Assigned task: The answer is the number of lines in the data that contain the word "Ltac"; give it alone.

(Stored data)
(** The [while True] loop of [Authenticator.poll]; each iteration takes
    the next scripted response. *)
Fixpoint poll_loop (uri : Uri) (self : Authenticator) (responses : list dict)
    : Authenticator * list Event * Outcome :=
  match responses with
  | [] => (self, [], Pending)
  | response :: rest =>
      if contains response "error" then
        match find_handler (_handlers self) (get response "error") with
        | Some handler =>
            let r := run_action (action handler) self in
            match raised r with
            | Some e => (after r, Post uri :: did r, Raised e)
            | None =>
                if continue_on_error handler
                then emit (Post uri :: did r) (poll_loop uri (after r) rest)
                else (after r, Post uri :: did r, SilentStop)
            end
        | None => (self, [Post uri], Raised (ServerError (Verbatim (get response "error"))))
        end
      else
        match subscript response "access_token" with
        | inr v => (self, [Post uri], Token v)
        | inl e => (self, [Post uri], Raised e)
        end
  end.
(** The increment a line contributes. *)
Definition emitted (raw : bytes) : list value :=
  match loop_body raw with
  | Emit t => [t]
  | _ => []
  end.

Ltac io_step := cbn [bind ret lift raise requests_post fst snd app].
Ltac io_case :=
  match goal with
  | |- context [match ?r with Ok _ => _ | Raise _ => _ end] =>
      destruct r as [?|?]; io_step
  end.

(** The value [screenshots.get('desktop', '')]. *)
Definition main_screenshot_of (screenshots : dict) : value :=
  dict_get_default screenshots (py "desktop") (VStr []).

(** A sequence of fallible steps that succeeded: its first step did. *)
Ltac rbind_inv H :=
  match type of H with
  | rbind ?m _ = Ok _ =>
      let a := fresh "a" in
      destruct m as [a|] eqn:?; [cbn [rbind] in H | discriminate H]
  end.

(** The mapping an extraction function returns for a caught exception. *)
Definition error_shaped (prefix : str) (w : World) (e : exn) : value :=
  VDict [(py "error", VStr (prefix ++ str_exn w e))].

(** The string [capture_responsive_views] stores for one viewport, read off
    the answer of the world to that viewport's request. *)
Definition captured (w : World) (url : str) (viewport : value) (shot : str)
  : Prop :=
  (forall e, post w (viewport_request w url viewport) = Raise e ->
             shot = py "Error: " ++ str_exn w e)
  /\ (forall resp e,
         post w (viewport_request w url viewport) = Ok resp ->
         raise_for_status resp = Raise e ->
         shot = py "Error: " ++ str_exn w e)
  /\ (forall resp,
         post w (viewport_request w url viewport) = Ok resp ->
         raise_for_status resp = Ok tt ->
         shot = b64encode (content resp)).

(** The call of an extraction function fails: the transport raises, the
    status is an error status, or the body is not JSON. *)
Definition call_fails (w : World) (req : Request) (e : exn) : Prop :=
  post w req = Raise e
  \/ (exists resp, post w req = Ok resp /\ raise_for_status resp = Raise e)
  \/ (exists resp, post w req = Ok resp /\ raise_for_status resp = Ok tt
                   /\ json resp = Raise e).

(** The call succeeds with a JSON payload. *)
Definition call_returns (w : World) (req : Request) (payload : value) : Prop :=
  exists resp, post w req = Ok resp /\ raise_for_status resp = Ok tt
               /\ json resp = Ok payload.

(** The elements of a /content answer: the items under its [data] key. *)
Definition returned_elements (content : value) : list value :=
  match content with
  | VDict d =>
      match dict_get d (py "data") with
      | Some (VList items) => items
      | _ => []
      end
  | _ => []
  end.

(** An element whose selector is [style]. *)
Definition is_style_element (item : value) : bool :=
  match item with
  | VDict d => eq_str (dict_get_default d (py "selector") VNone) (py "style")
  | _ => false
  end.

(** The value under the [text] key of an element, the empty string when the
    key is absent. *)
Definition raw_text (item : value) : value :=
  match item with
  | VDict d => dict_get_default d (py "text") (VStr [])
  | _ => VNone
  end.

Definition element_text (item : value) : str :=
  match raw_text item with
  | VStr s => s
  | _ => []
  end.

(** An element as the service documents it: a mapping whose text, when it
    has one, is a string. *)
Definition well_formed_element (item : value) : Prop :=
  exists d, item = VDict d /\ exists s, raw_text item = VStr s.

(** The image reference of a chat payload:
    [payload["messages"][1]["content"][0]["image_url"]["url"]]. *)
Definition image_url (payload : value) : result value :=
  messages <-? subscript payload (VStr (py "messages")) ;;
  user <-? subscript messages (VInt 1) ;;
  parts <-? subscript user (VStr (py "content")) ;;
  image <-? subscript parts (VInt 0) ;;
  ref <-? subscript image (VStr (py "image_url")) ;;
  subscript ref (VStr (py "url")).

(** The failure of the complete mode for the exception [e]. *)
Definition clone_failure (w : World) (e : exn) : exn :=
  HTTPException 500 (py "Failed to clone website: " ++ str_exn w e).


(** The fallback screenshot fails with [e]. *)
Definition fallback_fails (w : World) (url : str) (a b : option (list dict))
    (e : exn) : Prop :=
  post w (screenshot_request w url a b 30) = Raise e
  \/ exists resp, post w (screenshot_request w url a b 30) = Ok resp
                  /\ raise_for_status resp = Raise e.

(** The five requests of the extraction step. *)
Definition extraction_requests (w : World) (url : str) : list Request :=
  [function_request w url; content_request w url;
   viewport_request w url mobile_viewport;
   viewport_request w url tablet_viewport;
   viewport_request w url desktop_viewport].
(** * ts-generator-builder: import-usage detection, import rendering,
      section assembly and statement builders.

    A shallow embedding of the TypeScript sources
      - utils/type-usage-tracker.ts   (modules [Regex] and [Tracker])
      - builders/imports-builder.ts   (module [Imports])
      - section.ts and generator.ts   (modules [SectionM] and [GeneratorM])
      - builders/if-statement-builder.ts, loop-builder.ts and the loop builders
        (module [Statements])
    followed by the properties established about them.

    Strings are Rocq strings, read as sequences of code units below 256.
    The TypeScript compiler API (node factory and printer) is an external
    collaborator; the few facts used about it are written out where they are
    used. *)

From Stdlib Require Import List String Ascii Bool Arith ZArith Lia Permutation
  Sorted QArith Lqa.
Close Scope Q_scope.
Import ListNotations.
Open Scope string_scope.
Set Warnings "-register-all".
Open Scope list_scope.

(** String concatenation (the [+] of the source on strings). *)
Infix "+++" := String.append (right associativity, at level 60).

(** The double-quote character, as a string. *)
Definition dq : string := String (ascii_of_nat 34) EmptyString.

(** The line feed, as a string. *)
Definition nl : string := String (ascii_of_nat 10) EmptyString.

(** The backslash, as a string. *)
Definition bs : string := String (ascii_of_nat 92) EmptyString.

(** [parts.join(sep)] *)
Fixpoint join (sep : string) (parts : list string) : string :=
  match parts with
  | [] => EmptyString
  | [x] => x
  | x :: rest => x +++ sep +++ join sep rest
  end.

(** JavaScript truthiness of a string: every string but the empty one. *)
Definition truthy (s : string) : bool :=
  match s with EmptyString => false | _ => true end.

(** Truthiness of [string | undefined]. *)
Definition truthyOpt (o : option string) : bool :=
  match o with Some s => truthy s | None => false end.

(* ================================================================== *)
(** ** Numbers *)
(* ================================================================== *)

Module Js.

(** A JavaScript number: [NaN], an infinity, or a finite double, kept as
    the rational that it denotes. *)
Inductive Number : Type :=
| NaN
| Infinity (negative : bool)
| Finite (value : Q).

(** [a - b].  The difference of two finite doubles is rounded; the rounded
    difference is zero only when the two are equal and has the sign of the
    exact difference otherwise, and the exact difference stands for it
    here.  The difference of an infinity and itself is [NaN]. *)
Definition minus (a b : Number) : Number :=
  match a, b with
  | NaN, _ => NaN
  | _, NaN => NaN
  | Infinity s, Infinity s' => if Bool.eqb s s' then NaN else Infinity s
  | Infinity s, Finite _ => Infinity s
  | Finite _, Infinity s => Infinity (negb s)
  | Finite p, Finite q => Finite (p - q)%Q
  end.

(** [v > 0], false of [NaN]. *)
Definition isPositive (v : Number) : bool :=
  match v with
  | NaN => false
  | Infinity negative => negb negative
  | Finite q => negb (Qle_bool q 0)
  end.

End Js.

(* ================================================================== *)
(** ** Regular expressions of the usage tracker *)
(* ================================================================== *)

Module Regex.

(** Character classes, as predicates on one code unit. *)
Definition code (c : ascii) : nat := nat_of_ascii c.

Definition inRange (lo hi : nat) (c : ascii) : bool :=
  Nat.leb lo (code c) && Nat.leb (code c) hi.

Definition isUpper : ascii -> bool := inRange 65 90.     (* [A-Z] *)
Definition isLower : ascii -> bool := inRange 97 122.    (* [a-z] *)
Definition isDigit : ascii -> bool := inRange 48 57.     (* [0-9] *)
Definition isUnderscore (c : ascii) : bool := Nat.eqb (code c) 95.

(** [[a-zA-Z_]] and [[A-Za-z_]] *)
Definition isIdentStart (c : ascii) : bool :=
  isLower c || isUpper c || isUnderscore c.

(** [[a-zA-Z0-9_]], which is also the class [\w] used by [\b] *)
Definition isIdentPart (c : ascii) : bool :=
  isLower c || isUpper c || isDigit c || isUnderscore c.

(** [\s] restricted to code units below 256: TAB, LF, VT, FF, CR, space
    and the no-break space. *)
Definition isSpace (c : ascii) : bool :=
  inRange 9 13 c || Nat.eqb (code c) 32 || Nat.eqb (code c) 160.

(** The class of the three quote characters: double quote, single quote
    and backquote. *)
Definition isQuote (c : ascii) : bool :=
  Nat.eqb (code c) 34 || Nat.eqb (code c) 39 || Nat.eqb (code c) 96.

Definition isChar (d : ascii) (c : ascii) : bool := Ascii.eqb d c.

(** The fragment of the regular expression syntax that the tracker uses:
    a sequence of atoms with one capture group. *)
Inductive atom : Type :=
| AChar (p : ascii -> bool)      (* one code unit of the class *)
| AStar (p : ascii -> bool)      (* class*   (greedy) *)
| ALazyStar (p : ascii -> bool)  (* class*?  (lazy)   *)
| AWordB                         (* \b *)
| AOpen                          (* (  of group 1 *)
| AClose.                        (* )  of group 1 *)

Definition regex := list atom.

(** class+ is class class* *)
Definition plus (p : ascii -> bool) : regex := [AChar p; AStar p].

(** a literal word *)
Definition lit (s : string) : regex :=
  map (fun d => AChar (isChar d)) (list_ascii_of_string s).

(** [\b] holds between a word character and a non-word character (or an
    end of the input). *)
Definition isWordAt (o : option ascii) : bool :=
  match o with Some c => isIdentPart c | None => false end.

Definition wordBoundary (prev : option ascii) (rest : list ascii) : bool :=
  xorb (isWordAt prev) (isWordAt (hd_error rest)).

(** The backtracking matcher, anchored at the current position.  [prev] is
    the code unit before the position, [pos] the number of code units
    consumed so far, [go] and [gc] the offsets where group 1 opened and
    closed.  The result is the match length and the group offsets. *)
Fixpoint matchHere (r : regex) (prev : option ascii) (rest : list ascii)
         (pos go gc : nat) {struct r} : option (nat * nat * nat) :=
  match r with
  | [] => Some (pos, go, gc)
  | a :: r' =>
    match a with
    | AChar p =>
        match rest with
        | c :: rest' =>
            if p c then matchHere r' (Some c) rest' (S pos) go gc else None
        | [] => None
        end
    | AWordB =>
        if wordBoundary prev rest then matchHere r' prev rest pos go gc
        else None
    | AOpen => matchHere r' prev rest pos pos gc
    | AClose => matchHere r' prev rest pos go pos
    | AStar p =>
        (fix star (prev : option ascii) (rest : list ascii) (pos : nat)
             {struct rest} : option (nat * nat * nat) :=
           match rest with
           | c :: rest' =>
               if p c then
                 match star (Some c) rest' (S pos) with
                 | Some m => Some m
                 | None => matchHere r' prev rest pos go gc
                 end
               else matchHere r' prev rest pos go gc
           | [] => matchHere r' prev rest pos go gc
           end) prev rest pos
    | ALazyStar p =>
        (fix lazy (prev : option ascii) (rest : list ascii) (pos : nat)
             {struct rest} : option (nat * nat * nat) :=
           match matchHere r' prev rest pos go gc with
           | Some m => Some m
           | None =>
               match rest with
               | c :: rest' =>
                   if p c then lazy (Some c) rest' (S pos) else None
               | [] => None
               end
           end) prev rest pos
    end
  end.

Result: 3